膨らませた状態でシェイク、チーズにコーンスターチを纏わせる。
目的は、コーンスターチをダマにさせないため。
3)鍋に1)と白ワイン(気持ち少な目で)を投入、点火して煮溶かす。
ホイッパーで練る様にまぜる。焦がさない、ダマにしない様、ひたすら混ぜる。
これならパンに乗るという位が目安。固ければ白ワインで伸ばす。
柔ければ、チーズか、水で溶いたコーンスターチ(非推奨)で調整。
白ワインで伸ばすのが調整としてはいい。
きっちり火を通して粘性を確保するのだ。
4)キルシュがあれば投入。ひたすら混ぜる。
5)チーズソースの鍋を、お湯を張ったホットプレート鍋で湯煎する。
チーズソースの鍋底は100℃以上になってるので、沸騰に注意だ。
<野菜、パン>
適当な硬さにチンでよし。
ミニトマトにはチン不要だ。
<運用>
ホットプレート鍋の温度を調整しながらフォンデュすべし。
家族なら二度付けを許可しよう。
余ったチーズはフライパンで焼いても良し。
「以上だ」
マカオが帳面から顔を上げる。恐る恐る尋ねる。
「あの、分量は…」
「それをお前と決めるのだ。
チーズフォンデュのレシピなど、どこにでもあるだろう。
そこから始めればいい。
失敗を恐れるな。失敗から何らの学びも得られなかったときこそを恐れよ。
計画、実行、評価、改善。それらを循環させ続けることを考えよ。
そして未来を拓け、お前の、な」
「クーネル様は、その、どうして怒鳴らずに教えてくださるのでしょうか」
「ふむ…」
クーネルは少し考えて言った。
「後進に、自分の失敗やノウハウを伝えるのは当たり前だ。
なぜなら、後進には私と同じところで悩んでほしくないからだ。
私が悩んだ、その更に先で悩んでほしい。そうあるべきだ。
その義務が後進にはある。後進とは、マカオ、お前のことだぞ」
「ありがとうございます。光栄です。
ところでこの料理の名前なのですが、なぜアンデスなのでしょうか。
発祥の地に由来した名前なのでしょうか」
「食卓に火を置かない、即ち安全です。故にアンデスチーズフォンデュ。
”安全です”から”アンデス”への変化、これは故事に由来する。
…お前もいずれ学ぶことだろう」
言い終え、ふいと視線を外すクーネル。
差し込む西日のせいかマカオには、クーネルの頬が赤みを帯びて見えていた。
後日、ジャナイ族へのもてなしは、盛況のうちに幕を閉じた。
彼らには目新しいスタイルの料理と、族長妻子をはじめとした子供達への安全性の確保、そして子供向けには白ワインの代わりに牛乳を使うといった細やかな配慮を行った。

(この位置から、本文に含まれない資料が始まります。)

(** C25: the contract of [honours] for the SQLite adapter: exactly the
    acknowledged writes are in the table, a batch whole or not at all, every
    answer is the map's or an error, and over a database that does not fail it
    answers as the map does.  A batch that failed before its commit can be
    committed again: when that succeeds the table has its writes. *)
Theorem sqlite_honours {DB Tx Rows} `{SqlLaws DB Tx Rows} (e : eng DB Tx Rows) m rs :
  sq_rep (e_db e) m ->
  honours e m rs /\
  (forall b db b' err db2 b2, Commit (e_db e) b = (db, b', Some err) -> b' = b ->
   Commit db b' = (db2, b2, None) -> sq_rep db2 (apply_ops m (ops b))).
Proof.
  intros Hr. split; [by apply adapter_honours|]. intros b db b' err db2 b2 H1 -> H2.
  pose proof (sqlite_Commit (e_db e) m b Hr) as Hl. rewrite H1 in Hl. destruct Hl as [Hr1 _].
  pose proof (sqlite_Commit db m b Hr1) as Hl. rewrite H2 in Hl. apply Hl.
Qed.

(** ** A database that meets the laws

    A map, whether statements fail, and whether commits do; a primary key is
    not empty. *)

Record memSql := MkMemSql { sm_map : gmap bytes bytes; sm_full : bool; sm_busy : bool }.
Record memSx := MkMemSx { sx_start : memSql; sx_map : gmap bytes bytes }.

(** One statement on a map. *)
Definition sm_run (full : bool) (m : gmap bytes bytes) (sql : string) (args : list bytes)
    : gmap bytes bytes * option serr :=
  match statement sql args with
  | Some o =>
      if full then (m, Some (ErrStore "database or disk is full"))
      else match op_k o with
           | [] => (m, Some (ErrStore "constraint failed"))
           | _ => (apply_op m o, None)
           end
  | None => (m, None)
  end.
Lemma loop_insert {R} (body : Z -> Z -> outcome (Z + R))
    (hit : nat -> outcome R) (fresh : Z -> nat -> outcome R) :
  (forall ft p s, vs !! p = Some s ->
     body ft (Z.of_nat p) =
       match s with
       | VEmpty => obind (fresh ft p) (fun r => Ok (inr r))
       | VTomb => Ok (inl (if ft <? 0 then Z.of_nat p else ft))
       | VFull k' _ =>
           if decide (k' = k) then obind (hit p) (fun r => Ok (inr r)) else Ok (inl ft)
       end) ->
  (exists p v, vs !! p = Some (VFull k v) /\ m !! k = Some v /\
     probe_loop (length vs) mask start (-1) body = hit p) \/
  (exists ft p q, m !! k = None /\ insert_at ft p q /\
     probe_loop (length vs) mask start (-1) body = fresh ft p).
Proof using Hlg Hrange Htab Hroom.
  intros Hbody. destruct (probe_end _ _ k Htab Hroom) as (t & Ht & Hpass & Hend).
  assert (forall t', (0 <= t' < 0 + t)%nat ->
      body (first_tomb t') (Z.of_nat (pos (length vs) (hash k) t')) =
      Ok (inl (first_tomb (S t')))) as Hrun.
  { intros t' [_ Ht']. destruct (Hpass t' Ht') as (s & Hs & Hne & Hnf).
    rewrite (Hbody _ _ _ Hs). simpl. rewrite Hs.
    destruct s as [|k' v'|]; [done| |done]. rewrite decide_False; [done|].
    intros ->. apply Hnf. by exists v'. }
  rewrite (pos_start _ lg) by lia. change (-1) with (first_tomb 0) at 1 2.
  destruct Hend as [(v & Hv & Hm)|[He Hm]].
  - left. exists (pos (length vs) (hash k) t), v. split_and!; [done..|].
    eapply (probe_loop_run _ lg (hash k) body first_tomb); [done|done|exact Ht|exact Hrun|].
    simpl. rewrite (Hbody _ _ _ Hv). by rewrite decide_True.
  - right.
    assert (forall u, (u <= t)%nat -> on_path vs k (pos (length vs) (hash k) u)) as Hpath.
    { intros u Hu. exists u. split_and!; [lia|done|]. intros t' Ht'.
      destruct (Hpass t' ltac:(lia)) as (s & -> & Hne & _). congruence. }
    assert (probe_loop (length vs) mask (Z.of_nat (pos (length vs) (hash k) 0)) (first_tomb 0) body
            = fresh (first_tomb t) (pos (length vs) (hash k) t)) as Hres.
    { eapply (probe_loop_run _ lg (hash k) body first_tomb); [done|done|exact Ht|exact Hrun|].
      simpl. by rewrite (Hbody _ _ _ He). }
    destruct (first_tomb_spec t) as [E|(t' & Ht' & E & Htomb)].
    + exists (first_tomb t), (pos (length vs) (hash k) t), (pos (length vs) (hash k) t).
      split_and!; [done| |done]. split_and!; [auto|done|auto].
    + exists (first_tomb t), (pos (length vs) (hash k) t), (pos (length vs) (hash k) t').
      split_and!; [done| |done]. split_and!; [auto with lia|done|auto].
Qed.

(** Rehashing: stop at the first empty slot, whatever the others hold. *)
Lemma loop_first_empty {R} (body : unit -> Z -> outcome (unit + R)) (fresh : nat -> outcome R) :
  (forall p s, vs !! p = Some s ->
     body tt (Z.of_nat p) =
       match s with VEmpty => obind (fresh p) (fun r => Ok (inr r)) | _ => Ok (inl tt) end) ->
  exists q, vs !! q = Some VEmpty /\ on_path vs k q /\
    probe_loop (length vs) mask start tt body = fresh q.
Proof using Hlg Hrange Hroom.
  intros Hbody. destruct (used_count_room _ Hroom) as [q Hq].
  destruct (pos_surj _ (hash k) q (lookup_lt_Some _ _ _ Hq)) as (t0 & Ht0 & Hp0).
  assert (forall t, (t < length vs)%nat -> exists s, vs !! pos (length vs) (hash k) t = Some s) as Hin.
  { intros t Ht. apply lookup_lt_is_Some_2, pos_lt. lia. }
  destruct (least_nat (fun t => from_option used1 1%nat (vs !! pos (length vs) (hash k) t) = 0%nat)
      (length vs)) as [Hno|(t & Ht & Hs & Hmin)].
  { destruct (Hno t0 Ht0). by rewrite Hp0, Hq. }
  destruct (Hin t Ht) as [s Es]. rewrite Es in Hs. destruct s; [|done..].
  assert (forall t', (t' < t)%nat -> exists s,
      vs !! pos (length vs) (hash k) t' = Some s /\ s <> VEmpty) as Hpass.
  { intros t' Ht'. destruct (Hin t' ltac:(lia)) as [s' Es']. exists s'. split; [done|].
    intros ->. apply (Hmin t' Ht'). by rewrite Es'. }
  exists (pos (length vs) (hash k) t). split_and!; [done| |].
  { exists t. split_and!; [done..|]. intros t' Ht' ?. destruct (Hpass t' Ht') as (? & ? & ?). congruence. }
  rewrite (pos_start _ lg) by lia.
  eapply (probe_loop_run _ lg (hash k) body (fun _ => tt)); [done|done|exact Ht| |].
  - intros t' [_ Ht']. destruct (Hpass t' Ht') as (s' & Es' & Hne).
    rewrite (Hbody _ _ Es'). by destruct s'.
  - simpl. by rewrite (Hbody _ _ Es).
Qed.
End Loops.

(** ** Rehashing: the entries of a table, in slot order *)

Definition entry (s : slotview K V) : option (K * V) :=
  match s with VFull k v => Some (k, v) | _ => None end.

Definition entries vs : list (K * V) := omap entry vs.

(** Inserting a list of entries one after the other. *)
Definition insert_all m (es : list (K * V)) : gmap K V :=
  foldl (fun m '(k, v) => <[k:=v]> m) m es.

Lemma elem_of_entries vs k v : (k, v) ∈ entries vs <-> exists q, vs !! q = Some (VFull k v).
Proof.
  unfold entries. rewrite list_elem_of_omap. split.
  - intros (s & Hin & Hs). apply list_elem_of_lookup in Hin as [q Hq]. exists q.
    by destruct s; simplify_eq/=.
  - intros [q Hq]. exists (VFull k v). split; [|done]. by eapply list_elem_of_lookup_2.
Qed.

Lemma entries_cons s vs :
  entries (s :: vs) = match entry s with Some kv => kv :: entries vs | None => entries vs end.
Proof. done. Qed.

Lemma length_entries vs : length (entries vs) = live_count vs.
Proof. unfold entries, live_count. induction vs as [|[] vs IH]; simpl; auto. Qed.

Lemma nodup_entries vs :
  (forall p q k v w, vs !! p = Some (VFull k v) -> vs !! q = Some (VFull k w) -> p = q) ->
  NoDup (entries vs).*1.
Proof.
  induction vs as [|s vs IH]; intros Hu; [apply NoDup_nil_2|].
  assert (NoDup (entries vs).*1) as Hn.
  { apply IH. intros p q k v w Hp Hq. apply (Nat.succ_inj p q). by eapply (Hu (S p) (S q)). }
  destruct s as [|k v|]; [done| |done]. simpl. apply NoDup_cons. split; [|done].
  intros ([k' w] & -> & Hin)%list_elem_of_fmap. apply elem_of_entries in Hin as [q Hq].
  by specialize (Hu 0%nat (S q) _ _ _ eq_refl Hq).
Qed.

そして料理名に付いた”アンデス”、その語源にジャナイ族の元老達は妙に関心しきりであった。
尚、この年、マカオは騎士クーネルの正式な従者となった。
国を救った料理として、アンデスチーズフォンデュはこの国に浸透していった。
--WiKiより抜粋
・アンデスチーズフォンデュ
テーブルに火を置かない安全、故に安全ですチーズフォンデュ。
ホットプレート鍋にお湯を張り、チーズフォンデュソースを入れた
鍋を浮かべて湯煎にすることで、直火を使わずにソースの柔らかさ
をキープする。
またの名を、チーズポンチョ、略してチーポン。
かつて、騎士クーネルが友を招いて供した際に、その友が命名した。
近年の調査では、フォンデュをポンチョと言い間違えたのではないか
との説が濃厚である。
火を使わないチーズフォンデュは、実際に便利です。
クーネルとマカオの関係は、またどこかで書くかもしれません。
読んでくださり、ありがとうございました。